(* ===== verification/TwilioAdapters.v ===== *)
(** * The Twilio adapters

    src/communication/sms/twilio, src/communication/voice/twilio and
    src/communication/whatsapp/twilio over the Twilio SDK: the calls that create
    and fetch a message or a call are arguments, and the parameters a call is made
    with are recorded. *)

From S2P Require Import Prelude GoFloat GoString GoErrors GoStrconv Provider Delivery.
From stdpp Require Import base list gmap strings.
From Stdlib Require Import ZArith Lia.
Open Scope Z_scope.

(** ** The SDK *)

(** The parameters of CreateMessage that are set, and of CreateCall. *)
Inductive twilio_request :=
| CreateMessage (to from : string) (body contentSid contentVariables : option string) (mediaUrl : list string)
| CreateCall (to from url : string).
(** The fields of a message or call resource that the adapters read. *)
Record resource := {
  Sid : option string; RStatus : option string; RErrorCode : option Z; RErrorMessage : option string; DateSent : option string
}.
Class TwilioAPI := {
  create : list twilio_request → twilio_request → result error resource;
  fetch : string → result error resource;
  marshal : resource → list Z;
  marshal_vars : gmap string string → result error string
}.
(** The success statuses of a created message. *)
Definition accepted (status : string) : bool :=
  String.eqb status "queued" || String.eqb status "sending" || String.eqb status "sent" || String.eqb status "delivered".

(** ** sms/twilio *)

Module Sms.
Definition ProviderCode : string := "twilio_sms".
Record Config := { AccountSID : string; AuthToken : string; FromNumber : string }.
Record Provider := { cfg : Config; Countries : option (list string); CountryPricing : option (gmap string float64) }.

Definition DefaultCountries : list string := ["+1"; "+44"; "+49"; "+33"; "+964"; "+971"; "+966"; "+962"; "+20"; "+91"].
Definition DefaultCountryPricing : gmap string float64 :=
  {[ "+1" := float_dec 75 4; "+44" := float_dec 4 2; "+49" := float_dec 65 3; "+964" := float_dec 758 4;
     "+971" := float_dec 322 4; "+966" := float_dec 424 4 ]}.
Definition New (cfg : Config) : Provider := {| cfg := cfg; Countries := None; CountryPricing := None |}.
Definition Enabled (p : Provider) : bool :=
  negb (String.eqb (AccountSID (cfg p)) "") && negb (String.eqb (AuthToken (cfg p)) "") && negb (String.eqb (FromNumber (cfg p)) "").

Section api.
Context `{TwilioAPI}.
Definition Send (p : Provider) (req : SendRequest) (sent : list twilio_request) : send_result twilio_request :=
  if String.eqb (RecipientPhone req) "" then (failure ProviderCode "recipient phone is required", sent)
  else
    let params := CreateMessage (RecipientPhone req) (FromNumber (cfg p)) (Some (Body req)) None None [] in
    (match create sent params with
     | Err err => failure ProviderCode (error_text err)
     | Ok resp =>
         let status := default "" (RStatus resp) in
         if accepted status then success ProviderCode (default "" (Sid resp)) (marshal resp)
         else reply {| Success := false; Provider.ProviderCode := ProviderCode; ProviderMessageID := default "" (Sid resp);
                       ErrorText := "twilio: status " +:+ status +:+ ": " +:+ default "" (RErrorMessage resp);
                       RawResponse := marshal resp |}
     end, sent ++ [params]).
Definition status_of (s : string) : Status :=
  if String.eqb s "queued" || String.eqb s "sending" then StatusQueued
  else if String.eqb s "sent" then StatusSent
  else if String.eqb s "delivered" then StatusDelivered
  else if String.eqb s "undelivered" || String.eqb s "failed" then StatusFailed else StatusUnknown.
Definition GetStatus (messageID : string) : result error DeliveryStatus :=
  match fetch messageID with
  | Err err => Err (EWrap ("twilio sms: fetch " +:+ messageID +:+ ": ") "" err)
  | Ok resp => Ok {| MessageID := messageID; DStatus := status_of <$> RStatus resp; DeliveredAt := DateSent resp; FailedAt := None;
                     ErrorCode := default "" (fmt_d <$> RErrorCode resp); ErrorMessage := default "" (RErrorMessage resp);
                     DRawResponse := marshal resp |}
  end.
End api.
Definition SupportedCountries (p : Provider) : list string := default DefaultCountries (Countries p).
(** The loop over the price map in the order in which the range visits it. *)
Definition dials (phone code : string) : bool := (slen code <? slen phone) && HasPrefix phone code.
Fixpoint price_loop (phone : string) (order : list (string * float64)) : option float64 :=
  match order with
  | [] => None
  | (code, price) :: order => if dials phone code then Some price else price_loop phone order
  end.
Definition pricing (p : Provider) : gmap string float64 := default DefaultCountryPricing (CountryPricing p).
Definition CostEstimate (order : list (string * float64)) (phone : string) : float64 * string :=
  (default (float_dec 5 2) (price_loop phone order), "USD").
Definition MaskPhone (phone : string) : string := Delivery.MaskPhone phone.
End Sms.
=======
Your output must be the lines of the material above, from the first through the line that contains "From Stdlib Require Import ZArith Lia.", copied exactly. Include both endpoints and nothing else.

(* ===== verification/TwilioAdapters.v ===== *)
(** * The Twilio adapters

    src/communication/sms/twilio, src/communication/voice/twilio and
    src/communication/whatsapp/twilio over the Twilio SDK: the calls that create
    and fetch a message or a call are arguments, and the parameters a call is made
    with are recorded. *)

From S2P Require Import Prelude GoFloat GoString GoErrors GoStrconv Provider Delivery.
From stdpp Require Import base list gmap strings.
From Stdlib Require Import ZArith Lia.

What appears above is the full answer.